Today, we find a lovely old technology hiding in the forest. The University of Houston's College of Engineering presents this series about the machines that make our civilization run, and the people whose ingenuity created them.

The road twisted its way through the Oregon woods, far from any sign of human life. Suddenly, without warning, a big painted sign: Trolley Museum, with an arrow to the left. It clearly wasn't a civic museum, and a tourist money-maker would've praised the merits of its snake oil. Either one would've given 200 yards notice. This was something else. It was worth a look.

I screeched to a stop and backed up. My dozing wife snapped awake to wonder what this was all about. Then we saw it. A museum building amidst railroad barns, trolley tracks, and overhead wires. A group of hobbyists had found an abandoned logging rail center and used it to house their passion -- rebuilding old electric rolling stock.

These old gentlemen were celebrating a technology not too much older than they themselves. Effective city train systems began with San Francisco's cable cars in 1873. Central steam engines drove cables that the cars could grasp and release to start and stop.

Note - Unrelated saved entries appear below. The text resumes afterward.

(* ===== verification/Codec.v ===== *)
(** * What the program asks of [encoding/json]

    The interface between the components that store documents and the JSON library: a value that can be
    encoded is read back as it was, whatever the destination held. *)
From stdpp Require Import base tactics option list numbers strings.
From S2P Require Import Prelude.

(** [marshal] is [json.Marshal], [marshal_indent] is [json.MarshalIndent] with two blanks; both are total:
    the documents of the program hold strings, integers, booleans, lists and structs only.
    [unmarshal s dst] is [json.Unmarshal] into [dst]: the new destination and whether it succeeded.
    [encodable] says which values survive, because the library replaces invalid UTF-8. *)
Class Codec (A : Type) := {
  marshal : A -> string;
  marshal_indent : A -> string;
  unmarshal : string -> A -> A * bool;
  encodable : A -> Prop;
}.

Class CodecLaws (A : Type) `{Codec A} := {
  unmarshal_marshal a dst : encodable a -> unmarshal (marshal a) dst = (a, true);
  unmarshal_indent a dst : encodable a -> unmarshal (marshal_indent a) dst = (a, true);
  marshal_indent_nonempty (a : A) : encodable a -> marshal_indent a <> "";
}.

But cable cars flourished for only 20 years.

When Thomas Edison developed central electric power systems in 1882, electricity infected the public mind like a fever. It took only six years for electric trolley systems to spring up all over America. Cable cars lived out what life was left in them and then yielded to electric trolleys. By 1893 Oregon had created the first intercity electric trolley. You could ride from Portland to Oregon City. You could take a picnic lunch to Willamette Falls.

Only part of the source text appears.